Task details
What are the lines of the listing below, word for word, from the first down to the one that contains "a !! Z.to_nat i')."?

★ ★ ★ ★ ★ ★ ★

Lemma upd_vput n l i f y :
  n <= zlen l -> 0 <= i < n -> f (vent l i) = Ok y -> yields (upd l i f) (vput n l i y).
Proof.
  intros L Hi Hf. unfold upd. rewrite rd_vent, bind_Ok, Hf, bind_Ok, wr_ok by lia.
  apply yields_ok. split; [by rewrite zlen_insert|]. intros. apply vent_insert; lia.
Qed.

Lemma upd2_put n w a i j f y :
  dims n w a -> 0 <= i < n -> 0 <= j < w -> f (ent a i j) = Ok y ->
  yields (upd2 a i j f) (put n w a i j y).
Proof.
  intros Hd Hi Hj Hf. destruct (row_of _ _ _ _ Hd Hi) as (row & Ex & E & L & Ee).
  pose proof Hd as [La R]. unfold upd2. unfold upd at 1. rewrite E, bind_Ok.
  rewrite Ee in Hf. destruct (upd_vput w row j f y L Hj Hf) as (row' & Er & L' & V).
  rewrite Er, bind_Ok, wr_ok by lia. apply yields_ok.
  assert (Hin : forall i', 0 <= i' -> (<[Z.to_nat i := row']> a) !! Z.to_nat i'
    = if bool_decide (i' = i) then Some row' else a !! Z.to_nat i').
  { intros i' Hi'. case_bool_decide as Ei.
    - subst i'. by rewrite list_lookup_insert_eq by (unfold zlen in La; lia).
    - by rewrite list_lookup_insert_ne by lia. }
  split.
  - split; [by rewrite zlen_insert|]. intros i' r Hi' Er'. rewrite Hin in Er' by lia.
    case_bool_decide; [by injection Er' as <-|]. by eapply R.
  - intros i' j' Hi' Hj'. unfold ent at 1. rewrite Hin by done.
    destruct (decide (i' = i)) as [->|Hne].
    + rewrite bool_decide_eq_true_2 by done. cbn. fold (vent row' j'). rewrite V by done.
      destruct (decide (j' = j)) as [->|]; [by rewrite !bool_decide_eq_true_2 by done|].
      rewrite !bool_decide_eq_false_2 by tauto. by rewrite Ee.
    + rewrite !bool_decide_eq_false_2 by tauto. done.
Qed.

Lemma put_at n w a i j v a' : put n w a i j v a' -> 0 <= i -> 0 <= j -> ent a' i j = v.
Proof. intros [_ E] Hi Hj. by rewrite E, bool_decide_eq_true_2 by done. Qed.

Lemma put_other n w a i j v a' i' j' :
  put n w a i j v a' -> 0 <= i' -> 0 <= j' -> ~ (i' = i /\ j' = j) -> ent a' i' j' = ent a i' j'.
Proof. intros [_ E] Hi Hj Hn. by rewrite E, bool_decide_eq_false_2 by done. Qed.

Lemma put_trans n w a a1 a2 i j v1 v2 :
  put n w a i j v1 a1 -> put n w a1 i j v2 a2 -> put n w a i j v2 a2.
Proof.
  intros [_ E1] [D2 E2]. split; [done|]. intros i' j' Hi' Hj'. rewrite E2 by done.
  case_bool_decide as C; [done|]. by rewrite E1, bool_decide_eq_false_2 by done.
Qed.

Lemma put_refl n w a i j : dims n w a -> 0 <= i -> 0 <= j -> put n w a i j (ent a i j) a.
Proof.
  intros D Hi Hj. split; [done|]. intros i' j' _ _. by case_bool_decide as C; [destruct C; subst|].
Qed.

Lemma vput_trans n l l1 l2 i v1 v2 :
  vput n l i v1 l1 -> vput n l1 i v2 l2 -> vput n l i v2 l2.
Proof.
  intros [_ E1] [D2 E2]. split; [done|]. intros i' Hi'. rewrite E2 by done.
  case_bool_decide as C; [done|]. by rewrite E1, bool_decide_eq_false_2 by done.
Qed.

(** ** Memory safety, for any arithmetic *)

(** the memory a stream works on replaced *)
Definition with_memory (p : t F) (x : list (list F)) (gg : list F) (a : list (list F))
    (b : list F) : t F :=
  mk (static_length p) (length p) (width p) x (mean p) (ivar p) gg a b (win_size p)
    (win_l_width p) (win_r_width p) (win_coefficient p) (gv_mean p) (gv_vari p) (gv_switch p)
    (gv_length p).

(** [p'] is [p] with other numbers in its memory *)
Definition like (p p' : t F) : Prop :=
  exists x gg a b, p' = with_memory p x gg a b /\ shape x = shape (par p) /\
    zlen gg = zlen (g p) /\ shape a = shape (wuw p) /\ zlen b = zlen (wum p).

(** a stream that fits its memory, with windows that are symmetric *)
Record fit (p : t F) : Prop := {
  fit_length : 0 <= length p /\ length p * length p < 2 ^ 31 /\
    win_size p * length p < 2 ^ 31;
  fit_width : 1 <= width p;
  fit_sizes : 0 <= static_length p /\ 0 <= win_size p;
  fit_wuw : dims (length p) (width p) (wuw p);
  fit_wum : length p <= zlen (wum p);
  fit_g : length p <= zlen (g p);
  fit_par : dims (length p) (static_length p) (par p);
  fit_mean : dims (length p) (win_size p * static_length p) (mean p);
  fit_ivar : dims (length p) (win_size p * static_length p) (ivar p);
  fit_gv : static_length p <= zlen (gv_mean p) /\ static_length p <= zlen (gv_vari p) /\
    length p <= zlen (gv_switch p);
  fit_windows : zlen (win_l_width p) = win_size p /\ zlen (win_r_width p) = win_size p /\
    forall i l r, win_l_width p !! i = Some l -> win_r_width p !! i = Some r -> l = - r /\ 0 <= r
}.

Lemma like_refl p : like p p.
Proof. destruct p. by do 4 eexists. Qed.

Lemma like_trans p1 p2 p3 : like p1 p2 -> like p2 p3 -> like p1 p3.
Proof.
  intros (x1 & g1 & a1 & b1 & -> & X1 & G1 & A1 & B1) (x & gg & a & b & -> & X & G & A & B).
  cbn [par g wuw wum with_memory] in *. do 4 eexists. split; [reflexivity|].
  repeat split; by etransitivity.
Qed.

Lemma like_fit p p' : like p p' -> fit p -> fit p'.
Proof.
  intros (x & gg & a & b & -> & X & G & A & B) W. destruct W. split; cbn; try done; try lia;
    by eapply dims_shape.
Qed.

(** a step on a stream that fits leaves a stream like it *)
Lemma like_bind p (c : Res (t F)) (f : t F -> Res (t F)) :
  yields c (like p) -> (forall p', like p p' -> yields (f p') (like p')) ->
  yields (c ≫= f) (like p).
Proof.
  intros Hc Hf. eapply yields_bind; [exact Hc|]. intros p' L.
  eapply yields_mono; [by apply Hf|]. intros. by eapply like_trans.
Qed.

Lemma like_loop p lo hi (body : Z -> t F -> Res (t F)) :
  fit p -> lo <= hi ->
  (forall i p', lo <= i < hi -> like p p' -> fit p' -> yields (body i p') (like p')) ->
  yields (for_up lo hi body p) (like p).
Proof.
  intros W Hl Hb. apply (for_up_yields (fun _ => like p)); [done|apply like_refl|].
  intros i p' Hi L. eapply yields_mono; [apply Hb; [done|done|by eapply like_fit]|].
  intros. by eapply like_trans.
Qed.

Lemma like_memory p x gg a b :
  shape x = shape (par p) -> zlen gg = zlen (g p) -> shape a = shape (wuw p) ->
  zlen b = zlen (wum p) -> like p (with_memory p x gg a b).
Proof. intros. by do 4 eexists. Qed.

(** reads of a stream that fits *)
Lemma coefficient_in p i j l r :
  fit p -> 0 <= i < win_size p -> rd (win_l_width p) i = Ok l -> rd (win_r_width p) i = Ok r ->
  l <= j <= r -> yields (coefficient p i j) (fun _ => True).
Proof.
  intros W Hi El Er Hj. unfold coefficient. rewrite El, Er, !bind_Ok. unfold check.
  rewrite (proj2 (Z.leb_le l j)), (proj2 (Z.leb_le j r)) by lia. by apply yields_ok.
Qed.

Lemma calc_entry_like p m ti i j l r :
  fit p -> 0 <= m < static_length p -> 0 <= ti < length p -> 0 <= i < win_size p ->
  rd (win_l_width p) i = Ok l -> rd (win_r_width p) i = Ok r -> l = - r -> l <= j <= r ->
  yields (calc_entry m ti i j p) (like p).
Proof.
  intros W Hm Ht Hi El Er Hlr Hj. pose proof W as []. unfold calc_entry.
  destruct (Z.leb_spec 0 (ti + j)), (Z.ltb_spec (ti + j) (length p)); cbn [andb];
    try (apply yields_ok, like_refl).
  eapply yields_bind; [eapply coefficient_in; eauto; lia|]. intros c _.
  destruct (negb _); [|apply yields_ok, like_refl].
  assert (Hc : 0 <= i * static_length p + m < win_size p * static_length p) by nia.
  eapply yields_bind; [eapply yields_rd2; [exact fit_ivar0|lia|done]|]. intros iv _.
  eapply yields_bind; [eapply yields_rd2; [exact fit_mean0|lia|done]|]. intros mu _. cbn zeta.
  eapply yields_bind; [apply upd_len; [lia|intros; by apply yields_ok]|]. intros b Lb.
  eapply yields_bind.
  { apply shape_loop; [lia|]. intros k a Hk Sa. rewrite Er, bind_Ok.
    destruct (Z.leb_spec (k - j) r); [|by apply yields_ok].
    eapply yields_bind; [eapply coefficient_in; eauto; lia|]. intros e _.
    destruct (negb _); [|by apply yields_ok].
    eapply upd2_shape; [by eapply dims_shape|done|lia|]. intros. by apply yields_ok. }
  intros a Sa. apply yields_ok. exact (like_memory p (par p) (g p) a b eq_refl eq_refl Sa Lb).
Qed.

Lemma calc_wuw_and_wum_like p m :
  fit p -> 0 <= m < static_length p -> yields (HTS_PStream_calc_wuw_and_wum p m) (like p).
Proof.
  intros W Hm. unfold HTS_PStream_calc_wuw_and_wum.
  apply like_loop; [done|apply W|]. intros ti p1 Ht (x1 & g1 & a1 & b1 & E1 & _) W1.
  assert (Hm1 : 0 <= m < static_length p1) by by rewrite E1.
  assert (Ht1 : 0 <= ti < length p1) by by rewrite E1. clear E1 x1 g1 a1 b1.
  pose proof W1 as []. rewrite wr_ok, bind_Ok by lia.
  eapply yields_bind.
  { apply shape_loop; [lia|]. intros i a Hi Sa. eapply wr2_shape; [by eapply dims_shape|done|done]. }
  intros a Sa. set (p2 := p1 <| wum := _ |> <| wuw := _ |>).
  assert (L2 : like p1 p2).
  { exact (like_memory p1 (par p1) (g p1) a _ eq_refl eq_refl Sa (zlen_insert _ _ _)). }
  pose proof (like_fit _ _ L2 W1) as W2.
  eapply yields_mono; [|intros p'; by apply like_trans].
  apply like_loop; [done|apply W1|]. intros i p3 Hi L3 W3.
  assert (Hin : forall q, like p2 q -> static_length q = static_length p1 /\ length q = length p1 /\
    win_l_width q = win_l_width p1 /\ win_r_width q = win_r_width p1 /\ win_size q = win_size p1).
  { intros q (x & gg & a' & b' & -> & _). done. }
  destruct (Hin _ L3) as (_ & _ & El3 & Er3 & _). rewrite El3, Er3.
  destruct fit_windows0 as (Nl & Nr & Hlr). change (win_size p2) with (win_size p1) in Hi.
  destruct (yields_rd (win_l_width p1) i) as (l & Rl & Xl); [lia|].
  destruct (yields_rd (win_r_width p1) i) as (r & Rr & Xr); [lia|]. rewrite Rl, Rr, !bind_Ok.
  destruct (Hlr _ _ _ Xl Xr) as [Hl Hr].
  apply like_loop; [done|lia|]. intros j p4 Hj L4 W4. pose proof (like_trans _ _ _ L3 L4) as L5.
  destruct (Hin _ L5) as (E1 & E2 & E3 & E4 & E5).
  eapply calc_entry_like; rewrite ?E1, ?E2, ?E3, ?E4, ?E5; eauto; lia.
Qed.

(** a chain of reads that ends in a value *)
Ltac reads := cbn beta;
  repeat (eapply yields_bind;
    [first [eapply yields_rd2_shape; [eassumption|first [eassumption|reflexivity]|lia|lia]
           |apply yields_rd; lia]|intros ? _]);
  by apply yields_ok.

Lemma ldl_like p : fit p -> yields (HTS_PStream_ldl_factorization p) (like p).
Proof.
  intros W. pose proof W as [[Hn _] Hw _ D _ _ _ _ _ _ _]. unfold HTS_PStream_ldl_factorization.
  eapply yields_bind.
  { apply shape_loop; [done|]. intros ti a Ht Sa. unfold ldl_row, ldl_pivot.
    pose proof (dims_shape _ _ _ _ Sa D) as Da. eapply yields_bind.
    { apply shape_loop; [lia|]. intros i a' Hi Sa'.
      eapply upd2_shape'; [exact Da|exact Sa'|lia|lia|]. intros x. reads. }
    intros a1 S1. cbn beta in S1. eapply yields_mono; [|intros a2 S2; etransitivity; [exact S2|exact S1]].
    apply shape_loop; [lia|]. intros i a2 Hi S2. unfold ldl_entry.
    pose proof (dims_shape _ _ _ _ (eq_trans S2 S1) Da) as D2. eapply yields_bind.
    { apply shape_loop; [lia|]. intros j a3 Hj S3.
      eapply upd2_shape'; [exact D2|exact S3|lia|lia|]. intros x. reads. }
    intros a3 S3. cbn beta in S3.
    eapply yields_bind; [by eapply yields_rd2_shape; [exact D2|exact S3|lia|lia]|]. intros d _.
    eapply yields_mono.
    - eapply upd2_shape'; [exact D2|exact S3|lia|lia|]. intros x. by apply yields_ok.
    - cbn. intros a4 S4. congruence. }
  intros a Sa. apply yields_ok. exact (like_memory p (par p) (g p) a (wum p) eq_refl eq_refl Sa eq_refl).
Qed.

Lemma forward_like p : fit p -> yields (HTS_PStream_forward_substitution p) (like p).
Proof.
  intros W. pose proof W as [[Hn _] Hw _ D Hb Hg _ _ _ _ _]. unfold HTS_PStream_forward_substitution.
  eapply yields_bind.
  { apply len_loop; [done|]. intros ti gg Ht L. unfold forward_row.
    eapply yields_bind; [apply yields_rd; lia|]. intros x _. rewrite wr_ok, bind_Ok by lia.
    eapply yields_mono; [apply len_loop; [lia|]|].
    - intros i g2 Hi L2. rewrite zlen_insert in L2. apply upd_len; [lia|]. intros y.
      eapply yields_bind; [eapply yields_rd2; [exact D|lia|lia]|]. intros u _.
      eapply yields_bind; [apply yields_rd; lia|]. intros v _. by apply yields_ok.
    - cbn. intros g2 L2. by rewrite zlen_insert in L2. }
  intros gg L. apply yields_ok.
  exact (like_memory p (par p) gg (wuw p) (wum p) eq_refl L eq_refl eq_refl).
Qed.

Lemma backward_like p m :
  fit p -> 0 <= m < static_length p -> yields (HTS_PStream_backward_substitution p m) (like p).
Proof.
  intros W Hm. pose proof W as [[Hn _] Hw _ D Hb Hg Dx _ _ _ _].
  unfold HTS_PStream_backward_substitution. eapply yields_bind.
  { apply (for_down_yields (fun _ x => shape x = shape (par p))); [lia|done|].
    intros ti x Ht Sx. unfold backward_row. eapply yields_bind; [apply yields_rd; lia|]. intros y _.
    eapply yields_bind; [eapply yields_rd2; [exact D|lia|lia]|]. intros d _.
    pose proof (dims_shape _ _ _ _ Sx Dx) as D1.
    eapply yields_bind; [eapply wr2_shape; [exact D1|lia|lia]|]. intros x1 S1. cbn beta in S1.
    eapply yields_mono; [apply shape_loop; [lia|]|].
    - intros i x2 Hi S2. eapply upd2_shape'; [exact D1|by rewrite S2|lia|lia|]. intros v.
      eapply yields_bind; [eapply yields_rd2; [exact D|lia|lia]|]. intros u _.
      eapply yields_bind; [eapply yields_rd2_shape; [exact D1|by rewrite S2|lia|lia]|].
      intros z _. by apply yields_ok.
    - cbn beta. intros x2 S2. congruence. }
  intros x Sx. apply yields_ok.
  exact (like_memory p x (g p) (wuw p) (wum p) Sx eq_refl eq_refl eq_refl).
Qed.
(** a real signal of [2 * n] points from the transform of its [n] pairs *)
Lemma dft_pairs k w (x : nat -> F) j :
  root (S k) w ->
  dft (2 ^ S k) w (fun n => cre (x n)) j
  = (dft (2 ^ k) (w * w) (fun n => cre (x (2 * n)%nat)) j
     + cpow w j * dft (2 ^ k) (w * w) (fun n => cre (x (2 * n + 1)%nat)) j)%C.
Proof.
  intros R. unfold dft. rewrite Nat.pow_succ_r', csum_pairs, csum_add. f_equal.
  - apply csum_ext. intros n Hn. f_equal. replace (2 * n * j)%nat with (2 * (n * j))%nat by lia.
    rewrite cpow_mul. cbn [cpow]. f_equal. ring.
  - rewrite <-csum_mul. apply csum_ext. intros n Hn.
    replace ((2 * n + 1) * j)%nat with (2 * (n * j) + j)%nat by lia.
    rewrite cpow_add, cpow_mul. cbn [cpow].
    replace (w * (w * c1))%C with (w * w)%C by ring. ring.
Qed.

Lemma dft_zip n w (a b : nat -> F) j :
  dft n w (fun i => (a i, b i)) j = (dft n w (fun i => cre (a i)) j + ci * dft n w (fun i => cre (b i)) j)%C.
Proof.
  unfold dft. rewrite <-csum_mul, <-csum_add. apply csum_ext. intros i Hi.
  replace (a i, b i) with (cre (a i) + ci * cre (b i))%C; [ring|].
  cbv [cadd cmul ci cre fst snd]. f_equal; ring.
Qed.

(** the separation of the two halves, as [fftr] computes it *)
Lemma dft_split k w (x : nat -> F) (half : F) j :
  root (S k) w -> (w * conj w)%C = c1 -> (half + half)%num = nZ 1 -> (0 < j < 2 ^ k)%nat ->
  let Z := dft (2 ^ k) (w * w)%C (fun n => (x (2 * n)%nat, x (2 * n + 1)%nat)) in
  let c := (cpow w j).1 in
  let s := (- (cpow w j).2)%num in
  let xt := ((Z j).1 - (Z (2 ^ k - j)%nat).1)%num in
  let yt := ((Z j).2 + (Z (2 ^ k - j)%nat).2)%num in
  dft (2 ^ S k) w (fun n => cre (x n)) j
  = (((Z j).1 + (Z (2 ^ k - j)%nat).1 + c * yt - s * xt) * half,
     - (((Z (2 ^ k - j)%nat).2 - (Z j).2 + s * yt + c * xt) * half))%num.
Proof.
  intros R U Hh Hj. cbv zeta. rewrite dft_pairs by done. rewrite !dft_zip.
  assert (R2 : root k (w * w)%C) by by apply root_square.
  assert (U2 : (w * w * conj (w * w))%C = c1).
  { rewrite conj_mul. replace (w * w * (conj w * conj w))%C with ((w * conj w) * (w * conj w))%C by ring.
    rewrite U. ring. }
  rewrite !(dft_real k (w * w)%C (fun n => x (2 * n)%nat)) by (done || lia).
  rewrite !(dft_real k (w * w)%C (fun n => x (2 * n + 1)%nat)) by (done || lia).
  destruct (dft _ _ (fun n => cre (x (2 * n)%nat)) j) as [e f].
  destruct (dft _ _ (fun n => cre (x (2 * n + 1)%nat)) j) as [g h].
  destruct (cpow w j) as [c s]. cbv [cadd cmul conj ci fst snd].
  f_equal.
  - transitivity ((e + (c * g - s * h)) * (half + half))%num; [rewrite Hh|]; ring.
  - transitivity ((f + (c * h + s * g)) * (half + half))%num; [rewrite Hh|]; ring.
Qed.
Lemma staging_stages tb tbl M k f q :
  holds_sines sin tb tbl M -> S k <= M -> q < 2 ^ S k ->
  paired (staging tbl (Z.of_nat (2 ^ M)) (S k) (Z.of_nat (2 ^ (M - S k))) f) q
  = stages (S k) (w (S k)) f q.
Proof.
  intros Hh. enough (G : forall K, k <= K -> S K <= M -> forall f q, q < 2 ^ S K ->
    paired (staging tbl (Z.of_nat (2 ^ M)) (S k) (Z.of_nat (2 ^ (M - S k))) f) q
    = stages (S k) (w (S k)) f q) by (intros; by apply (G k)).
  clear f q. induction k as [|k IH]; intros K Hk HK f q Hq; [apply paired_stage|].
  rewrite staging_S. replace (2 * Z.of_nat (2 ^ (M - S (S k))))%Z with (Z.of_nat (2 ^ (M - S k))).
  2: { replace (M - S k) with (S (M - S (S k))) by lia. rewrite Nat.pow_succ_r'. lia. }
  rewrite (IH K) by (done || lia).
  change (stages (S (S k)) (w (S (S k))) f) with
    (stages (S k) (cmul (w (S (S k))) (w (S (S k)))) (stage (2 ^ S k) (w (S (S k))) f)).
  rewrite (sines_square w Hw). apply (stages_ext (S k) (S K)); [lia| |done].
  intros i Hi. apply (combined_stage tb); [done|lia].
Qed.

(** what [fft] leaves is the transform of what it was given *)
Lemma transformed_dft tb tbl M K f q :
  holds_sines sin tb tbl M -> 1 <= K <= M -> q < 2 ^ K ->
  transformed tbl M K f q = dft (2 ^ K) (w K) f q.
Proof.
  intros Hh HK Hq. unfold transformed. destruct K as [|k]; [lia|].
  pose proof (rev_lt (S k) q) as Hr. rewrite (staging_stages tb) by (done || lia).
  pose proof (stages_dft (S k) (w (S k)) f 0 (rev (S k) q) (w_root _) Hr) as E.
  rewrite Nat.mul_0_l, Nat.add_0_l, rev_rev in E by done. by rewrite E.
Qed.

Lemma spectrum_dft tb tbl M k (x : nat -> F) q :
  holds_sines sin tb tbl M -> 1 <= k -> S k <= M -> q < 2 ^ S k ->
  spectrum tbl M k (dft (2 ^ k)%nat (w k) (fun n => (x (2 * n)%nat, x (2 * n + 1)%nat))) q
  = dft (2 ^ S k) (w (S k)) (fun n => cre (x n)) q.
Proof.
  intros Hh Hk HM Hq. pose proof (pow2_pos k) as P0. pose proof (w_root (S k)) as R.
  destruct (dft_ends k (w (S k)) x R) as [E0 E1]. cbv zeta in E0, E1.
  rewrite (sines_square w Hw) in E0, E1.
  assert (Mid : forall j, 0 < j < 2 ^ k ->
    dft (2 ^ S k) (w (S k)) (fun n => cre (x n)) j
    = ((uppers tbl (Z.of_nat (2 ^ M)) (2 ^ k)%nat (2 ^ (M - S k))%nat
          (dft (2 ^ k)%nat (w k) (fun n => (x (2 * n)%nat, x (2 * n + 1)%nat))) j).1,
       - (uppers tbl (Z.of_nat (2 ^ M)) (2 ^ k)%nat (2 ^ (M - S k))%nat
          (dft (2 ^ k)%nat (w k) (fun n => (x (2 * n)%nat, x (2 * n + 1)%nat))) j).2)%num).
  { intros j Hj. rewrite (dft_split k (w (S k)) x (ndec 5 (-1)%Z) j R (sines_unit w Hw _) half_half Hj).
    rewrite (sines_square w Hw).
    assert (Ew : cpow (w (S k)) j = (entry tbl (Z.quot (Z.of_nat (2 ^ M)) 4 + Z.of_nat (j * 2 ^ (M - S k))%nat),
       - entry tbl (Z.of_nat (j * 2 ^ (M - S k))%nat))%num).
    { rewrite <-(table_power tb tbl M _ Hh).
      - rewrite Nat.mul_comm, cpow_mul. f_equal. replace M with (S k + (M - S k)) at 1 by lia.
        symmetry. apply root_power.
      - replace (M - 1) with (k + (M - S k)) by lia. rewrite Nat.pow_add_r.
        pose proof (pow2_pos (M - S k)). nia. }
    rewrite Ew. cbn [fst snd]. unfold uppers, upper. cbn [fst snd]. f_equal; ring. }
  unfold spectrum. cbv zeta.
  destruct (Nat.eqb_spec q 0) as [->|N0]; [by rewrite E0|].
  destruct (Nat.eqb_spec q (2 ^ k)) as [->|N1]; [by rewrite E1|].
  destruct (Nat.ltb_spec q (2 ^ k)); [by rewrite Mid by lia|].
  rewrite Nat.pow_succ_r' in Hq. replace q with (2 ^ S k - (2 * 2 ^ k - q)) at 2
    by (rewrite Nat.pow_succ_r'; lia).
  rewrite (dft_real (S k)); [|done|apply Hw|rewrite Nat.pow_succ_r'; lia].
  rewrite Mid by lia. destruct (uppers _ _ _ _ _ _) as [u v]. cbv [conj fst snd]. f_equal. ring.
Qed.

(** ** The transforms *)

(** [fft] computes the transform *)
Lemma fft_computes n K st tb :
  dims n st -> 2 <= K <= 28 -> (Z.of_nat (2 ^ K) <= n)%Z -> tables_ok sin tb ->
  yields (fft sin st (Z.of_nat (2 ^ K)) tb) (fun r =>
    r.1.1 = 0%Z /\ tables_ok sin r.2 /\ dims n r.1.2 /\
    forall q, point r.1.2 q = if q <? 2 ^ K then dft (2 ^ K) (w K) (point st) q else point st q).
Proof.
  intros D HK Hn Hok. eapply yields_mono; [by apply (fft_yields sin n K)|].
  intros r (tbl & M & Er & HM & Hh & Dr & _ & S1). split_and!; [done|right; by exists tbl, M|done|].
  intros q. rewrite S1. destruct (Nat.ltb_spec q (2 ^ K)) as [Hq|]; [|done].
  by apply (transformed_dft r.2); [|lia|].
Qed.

★ ★ ★ ★ ★ ★ ★

Answer box
Lemma upd_vput n l i f y :
  n <= zlen l -> 0 <= i < n -> f (vent l i) = Ok y -> yields (upd l i f) (vput n l i y).
Proof.
  intros L Hi Hf. unfold upd. rewrite rd_vent, bind_Ok, Hf, bind_Ok, wr_ok by lia.
  apply yields_ok. split; [by rewrite zlen_insert|]. intros. apply vent_insert; lia.
Qed.

Lemma upd2_put n w a i j f y :
  dims n w a -> 0 <= i < n -> 0 <= j < w -> f (ent a i j) = Ok y ->
  yields (upd2 a i j f) (put n w a i j y).
Proof.
  intros Hd Hi Hj Hf. destruct (row_of _ _ _ _ Hd Hi) as (row & Ex & E & L & Ee).
  pose proof Hd as [La R]. unfold upd2. unfold upd at 1. rewrite E, bind_Ok.
  rewrite Ee in Hf. destruct (upd_vput w row j f y L Hj Hf) as (row' & Er & L' & V).
  rewrite Er, bind_Ok, wr_ok by lia. apply yields_ok.
  assert (Hin : forall i', 0 <= i' -> (<[Z.to_nat i := row']> a) !! Z.to_nat i'
    = if bool_decide (i' = i) then Some row' else a !! Z.to_nat i').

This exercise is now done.